American painter, poet and sculptor

Agnese Udinotti (born 1940) is a Greek-born American poet, sculptor, writer, and painter.

Born in Athens, Udinotti earned both her bachelor's and master's degree, in 1962 and 1963 respectively, from Arizona State University. Her work has appeared in many solo and group exhibitions, both in the United States and abroad, and she has received a number of honors and awards. She was for a time poetry editor of the magazine Chimera. Museums which own examples of her art include the Phoenix Art Museum, the National Gallery of Athens, the Vorres Museum, the Glendale Community College Sculpture Garden and the National Museum of Women in the Arts; her work is also in numerous private and corporate collections, and she has produced sculpture for the General Services Administration. Udinotti is the founder of the Udinotti Museum of Figurative Art in Arizona.

Udinotti is the author of Udinotti, a collection of her writings illustrated with photographs of her sculpture.

==Early life==

Udinotti was born on January 9, 1940, in Greece. Her father was executed by the Communists after World War II, when Udinotti was only four years old. The Communists arrested her father, who they suspected of working against their interests, and executed him alongside 2,000 prisoners, during the Dekemvriana events, outside of Athens. This tragedy would later affect Udinotti's work, such as her commemorative series called "Monument to My Father." Barely a teenager when she left for the United States, where she enrolled at Arizona State University.

==Works==

Udinotti has stated that her father has been the leading inspiration for her art and in making herself successful. In 1987, she began working on the series called "Monument to My Father," which was her first three-dimensional work. This consists of oil paints and plaster with her written poetry on stelae.

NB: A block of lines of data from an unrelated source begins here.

Definition gpio_free (gpio : Z) (k : kernel) : kernel := release (GpioLine gpio) k.

Definition rotation_sensor_init (e : init_env) (k : kernel) : init_result :=
  let sensor := {| value := 0; spinlock := false |} in
  let err := gpio_request_a e in
  if negb (err =? 0) then
    {| init_ret := err; init_kernel := k; init_sensor := sensor |}
  else
    let k := acquire (GpioLine gpio_a) k in
    let err := gpio_request_b e in
    if negb (err =? 0) then
      {| init_ret := err; init_kernel := gpio_free gpio_a k; init_sensor := sensor |}
    else
      let k := acquire (GpioLine gpio_b) k in
      if negb (gpio_direction_input_a e =? 0) || negb (gpio_direction_input_b e =? 0) then
        {| init_ret := err; init_kernel := gpio_free gpio_a (gpio_free gpio_b k);
           init_sensor := sensor |}
      else
        let err := request_irq e in
        if negb (err =? 0) then
          {| init_ret := err; init_kernel := gpio_free gpio_a (gpio_free gpio_b k);
             init_sensor := sensor |}
        else
          let k := acquire (IrqHandler gpio_a) k in
          let err := misc_register e in
          let k := if err =? 0 then acquire MiscDevice k else k in
          {| init_ret := err; init_kernel := k; init_sensor := sensor |}.

Definition rotation_sensor_exit (k : kernel) : kernel :=
  let k := release MiscDevice k in
  let k := release (IrqHandler gpio_a) k in
  let k := gpio_free gpio_b k in
  gpio_free gpio_a k.

End Lifecycle.

(** ** The two contexts side by side

    The edge handler and a reader on two processors, one statement at a
    time: the program counters name the statement each context executes
    next. *)
Module Smp.

Inductive handler_pc : Type :=
| H_spin_lock | H_edge | H_while_above | H_while_below | H_spin_unlock | H_return.

Inductive reader_pc : Type :=
| R_angle | R_spin_lock | R_snprintf | R_spin_unlock | R_strlen.

Inductive context : Type := Edge | Request.

Record config : Type := {
  sensor : rotation_sensor_struct;   (* [g_rotation_sensor] *)
  h_pc : handler_pc;
  r_pc : reader_pc;
  r_angle : Z;                       (* the reader's local [angle] *)
  r_kbuffer : list ascii             (* the reader's local [kbuffer] *)
}.

Section Machine.

Variable long_bits : Z.
Variable count_max : Z.
(** The level [gpio_get_value(gpio_b)] returns to the handler. *)
Variable level : Z.

Definition set_sensor (c : config) (s : rotation_sensor_struct) : config :=
  {| sensor := s; h_pc := h_pc c; r_pc := r_pc c;
     r_angle := r_angle c; r_kbuffer := r_kbuffer c |}.

Definition set_h_pc (c : config) (pc : handler_pc) : config :=
  {| sensor := sensor c; h_pc := pc; r_pc := r_pc c;
     r_angle := r_angle c; r_kbuffer := r_kbuffer c |}.

Definition set_r_pc (c : config) (pc : reader_pc) : config :=
  {| sensor := sensor c; h_pc := h_pc c; r_pc := pc;
     r_angle := r_angle c; r_kbuffer := r_kbuffer c |}.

Then she began "Shadow Images", which was a commemorative piece after for her mother's death. This consists of graphite with the use of negative space.

In 2000, Udinotti began founding the Udinotti Museum of Figurative Art, a personally-funded and private organization. She was dedicated to educating and sharing with the public the ancient messages of art. She then worked towards curating the artworks and planning the construction of the museum. It officially opened in November 2007.